Prompt: Scan the entries that follow and copy out every line containing "attempt".

Saved data entries:
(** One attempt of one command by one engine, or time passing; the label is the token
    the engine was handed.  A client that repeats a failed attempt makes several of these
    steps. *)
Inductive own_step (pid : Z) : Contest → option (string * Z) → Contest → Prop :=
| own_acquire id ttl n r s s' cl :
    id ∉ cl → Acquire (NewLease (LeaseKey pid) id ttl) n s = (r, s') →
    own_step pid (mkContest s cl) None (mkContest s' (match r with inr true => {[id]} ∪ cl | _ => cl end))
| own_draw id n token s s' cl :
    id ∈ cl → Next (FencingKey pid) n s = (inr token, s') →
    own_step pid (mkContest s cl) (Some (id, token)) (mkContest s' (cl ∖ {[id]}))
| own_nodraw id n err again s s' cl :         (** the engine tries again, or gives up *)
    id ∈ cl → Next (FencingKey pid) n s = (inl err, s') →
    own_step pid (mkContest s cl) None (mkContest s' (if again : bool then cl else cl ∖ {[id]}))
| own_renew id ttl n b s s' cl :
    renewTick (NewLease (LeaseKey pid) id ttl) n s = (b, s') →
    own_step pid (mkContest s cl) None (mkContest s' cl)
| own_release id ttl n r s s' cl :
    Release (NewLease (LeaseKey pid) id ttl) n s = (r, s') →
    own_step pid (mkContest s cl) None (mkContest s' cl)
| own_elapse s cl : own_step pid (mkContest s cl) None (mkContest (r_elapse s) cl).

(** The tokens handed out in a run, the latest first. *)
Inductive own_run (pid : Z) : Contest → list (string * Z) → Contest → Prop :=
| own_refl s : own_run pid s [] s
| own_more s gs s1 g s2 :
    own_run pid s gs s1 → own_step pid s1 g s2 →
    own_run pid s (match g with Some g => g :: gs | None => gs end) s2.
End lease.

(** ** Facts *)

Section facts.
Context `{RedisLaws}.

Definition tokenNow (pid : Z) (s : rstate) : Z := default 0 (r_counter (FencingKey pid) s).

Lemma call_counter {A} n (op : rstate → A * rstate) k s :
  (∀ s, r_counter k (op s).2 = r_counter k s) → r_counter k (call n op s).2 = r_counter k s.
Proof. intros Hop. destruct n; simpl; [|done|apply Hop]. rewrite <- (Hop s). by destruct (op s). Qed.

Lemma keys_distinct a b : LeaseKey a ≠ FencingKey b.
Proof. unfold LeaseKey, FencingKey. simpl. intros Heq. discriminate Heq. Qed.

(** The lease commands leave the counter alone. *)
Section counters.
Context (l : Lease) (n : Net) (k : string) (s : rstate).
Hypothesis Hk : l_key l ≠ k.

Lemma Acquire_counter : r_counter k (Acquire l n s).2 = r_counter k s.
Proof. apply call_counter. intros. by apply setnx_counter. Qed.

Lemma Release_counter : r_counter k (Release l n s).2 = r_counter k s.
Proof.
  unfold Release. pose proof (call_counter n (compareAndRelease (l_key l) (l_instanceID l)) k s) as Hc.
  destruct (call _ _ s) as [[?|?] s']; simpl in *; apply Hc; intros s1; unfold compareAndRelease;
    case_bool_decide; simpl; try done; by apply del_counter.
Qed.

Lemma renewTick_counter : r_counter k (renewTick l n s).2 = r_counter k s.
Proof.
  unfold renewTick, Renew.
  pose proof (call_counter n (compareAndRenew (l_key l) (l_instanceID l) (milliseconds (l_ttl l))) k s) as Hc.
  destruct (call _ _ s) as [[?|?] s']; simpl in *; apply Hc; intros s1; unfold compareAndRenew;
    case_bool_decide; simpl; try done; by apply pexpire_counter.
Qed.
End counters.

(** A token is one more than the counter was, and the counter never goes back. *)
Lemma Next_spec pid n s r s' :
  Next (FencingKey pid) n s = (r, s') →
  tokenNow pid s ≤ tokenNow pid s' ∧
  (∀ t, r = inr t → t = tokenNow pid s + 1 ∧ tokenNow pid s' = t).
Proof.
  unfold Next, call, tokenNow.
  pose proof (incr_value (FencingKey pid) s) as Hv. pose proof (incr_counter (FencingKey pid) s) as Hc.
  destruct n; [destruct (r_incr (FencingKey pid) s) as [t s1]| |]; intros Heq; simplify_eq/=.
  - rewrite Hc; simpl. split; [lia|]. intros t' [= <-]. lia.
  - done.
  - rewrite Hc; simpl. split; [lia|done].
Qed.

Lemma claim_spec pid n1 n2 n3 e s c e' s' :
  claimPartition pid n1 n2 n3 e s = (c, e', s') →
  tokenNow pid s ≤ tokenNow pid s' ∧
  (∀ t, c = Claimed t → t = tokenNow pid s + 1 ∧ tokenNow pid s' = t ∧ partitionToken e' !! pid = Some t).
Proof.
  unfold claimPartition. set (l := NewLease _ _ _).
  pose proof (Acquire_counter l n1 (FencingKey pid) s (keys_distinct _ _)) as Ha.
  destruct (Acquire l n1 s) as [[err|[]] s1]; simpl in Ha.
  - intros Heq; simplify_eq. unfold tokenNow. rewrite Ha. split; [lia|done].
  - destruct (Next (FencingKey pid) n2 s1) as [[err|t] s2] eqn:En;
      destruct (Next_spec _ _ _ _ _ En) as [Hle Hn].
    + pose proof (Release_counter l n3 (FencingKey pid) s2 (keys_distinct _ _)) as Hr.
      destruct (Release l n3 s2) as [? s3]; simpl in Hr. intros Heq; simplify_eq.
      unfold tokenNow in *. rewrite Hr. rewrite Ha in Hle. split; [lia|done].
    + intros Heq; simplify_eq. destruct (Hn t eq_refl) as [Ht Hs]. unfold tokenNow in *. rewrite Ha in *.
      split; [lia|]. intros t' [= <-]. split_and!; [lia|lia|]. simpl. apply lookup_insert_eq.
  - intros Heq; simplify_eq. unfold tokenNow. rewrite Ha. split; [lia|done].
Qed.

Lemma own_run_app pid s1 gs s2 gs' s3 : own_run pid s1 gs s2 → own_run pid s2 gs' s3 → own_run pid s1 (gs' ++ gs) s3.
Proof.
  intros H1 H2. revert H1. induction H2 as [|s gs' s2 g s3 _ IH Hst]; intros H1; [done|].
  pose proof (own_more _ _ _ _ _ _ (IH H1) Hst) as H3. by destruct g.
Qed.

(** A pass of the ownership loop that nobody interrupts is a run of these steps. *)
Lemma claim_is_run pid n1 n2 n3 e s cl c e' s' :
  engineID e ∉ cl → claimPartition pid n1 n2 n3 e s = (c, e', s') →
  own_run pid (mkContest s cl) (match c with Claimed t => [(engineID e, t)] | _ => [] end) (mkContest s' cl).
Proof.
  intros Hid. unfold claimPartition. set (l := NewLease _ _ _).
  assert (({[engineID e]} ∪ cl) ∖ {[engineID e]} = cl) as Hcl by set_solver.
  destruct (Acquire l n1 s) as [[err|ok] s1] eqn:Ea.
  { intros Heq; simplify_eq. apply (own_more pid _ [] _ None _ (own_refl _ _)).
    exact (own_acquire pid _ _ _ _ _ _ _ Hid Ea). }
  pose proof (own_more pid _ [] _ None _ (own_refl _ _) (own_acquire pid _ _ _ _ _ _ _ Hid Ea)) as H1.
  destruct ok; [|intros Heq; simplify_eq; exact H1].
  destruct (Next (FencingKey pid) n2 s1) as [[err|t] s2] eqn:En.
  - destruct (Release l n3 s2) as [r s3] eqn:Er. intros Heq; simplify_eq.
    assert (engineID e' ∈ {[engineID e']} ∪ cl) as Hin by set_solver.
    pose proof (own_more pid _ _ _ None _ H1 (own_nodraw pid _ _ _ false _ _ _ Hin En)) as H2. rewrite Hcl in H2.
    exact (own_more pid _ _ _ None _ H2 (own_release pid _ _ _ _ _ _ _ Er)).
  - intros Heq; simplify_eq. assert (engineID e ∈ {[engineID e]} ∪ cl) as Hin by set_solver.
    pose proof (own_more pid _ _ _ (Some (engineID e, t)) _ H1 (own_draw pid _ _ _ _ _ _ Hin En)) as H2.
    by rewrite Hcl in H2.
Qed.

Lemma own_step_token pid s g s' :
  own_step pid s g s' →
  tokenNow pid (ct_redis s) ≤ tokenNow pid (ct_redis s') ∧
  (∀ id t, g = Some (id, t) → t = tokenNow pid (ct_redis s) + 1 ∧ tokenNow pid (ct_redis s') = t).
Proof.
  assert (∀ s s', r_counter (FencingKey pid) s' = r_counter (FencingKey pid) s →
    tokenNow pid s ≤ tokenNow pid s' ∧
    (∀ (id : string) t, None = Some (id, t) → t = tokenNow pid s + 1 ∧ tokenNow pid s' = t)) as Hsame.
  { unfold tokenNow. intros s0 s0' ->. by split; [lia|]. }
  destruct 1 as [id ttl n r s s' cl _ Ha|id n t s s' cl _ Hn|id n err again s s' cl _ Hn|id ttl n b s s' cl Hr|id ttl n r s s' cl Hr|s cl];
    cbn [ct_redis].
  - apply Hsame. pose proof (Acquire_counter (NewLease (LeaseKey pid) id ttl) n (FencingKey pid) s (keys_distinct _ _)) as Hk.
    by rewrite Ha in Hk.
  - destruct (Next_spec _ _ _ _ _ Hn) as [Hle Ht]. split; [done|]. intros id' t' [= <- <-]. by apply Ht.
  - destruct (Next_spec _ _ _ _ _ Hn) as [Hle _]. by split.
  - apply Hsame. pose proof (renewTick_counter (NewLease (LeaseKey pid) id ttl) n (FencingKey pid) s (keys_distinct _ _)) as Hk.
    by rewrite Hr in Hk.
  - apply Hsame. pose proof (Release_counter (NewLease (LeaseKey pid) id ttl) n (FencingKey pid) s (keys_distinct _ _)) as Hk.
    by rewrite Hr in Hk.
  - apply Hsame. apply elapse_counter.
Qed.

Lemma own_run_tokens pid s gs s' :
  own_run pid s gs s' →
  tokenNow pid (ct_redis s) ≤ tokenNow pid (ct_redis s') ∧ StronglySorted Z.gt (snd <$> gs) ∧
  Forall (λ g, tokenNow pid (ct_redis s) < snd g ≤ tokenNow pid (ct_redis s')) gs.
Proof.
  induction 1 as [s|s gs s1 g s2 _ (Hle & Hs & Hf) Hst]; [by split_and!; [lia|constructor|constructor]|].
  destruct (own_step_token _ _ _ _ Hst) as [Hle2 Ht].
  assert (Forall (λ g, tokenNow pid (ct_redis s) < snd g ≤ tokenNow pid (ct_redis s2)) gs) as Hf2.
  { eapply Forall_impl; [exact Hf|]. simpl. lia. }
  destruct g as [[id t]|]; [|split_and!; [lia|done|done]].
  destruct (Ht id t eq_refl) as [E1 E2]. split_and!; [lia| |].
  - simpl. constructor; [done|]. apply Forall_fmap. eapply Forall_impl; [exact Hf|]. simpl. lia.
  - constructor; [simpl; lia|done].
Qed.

Answer area:
(** One attempt of one command by one engine, or time passing; the label is the token
    the engine was handed.  A client that repeats a failed attempt makes several of these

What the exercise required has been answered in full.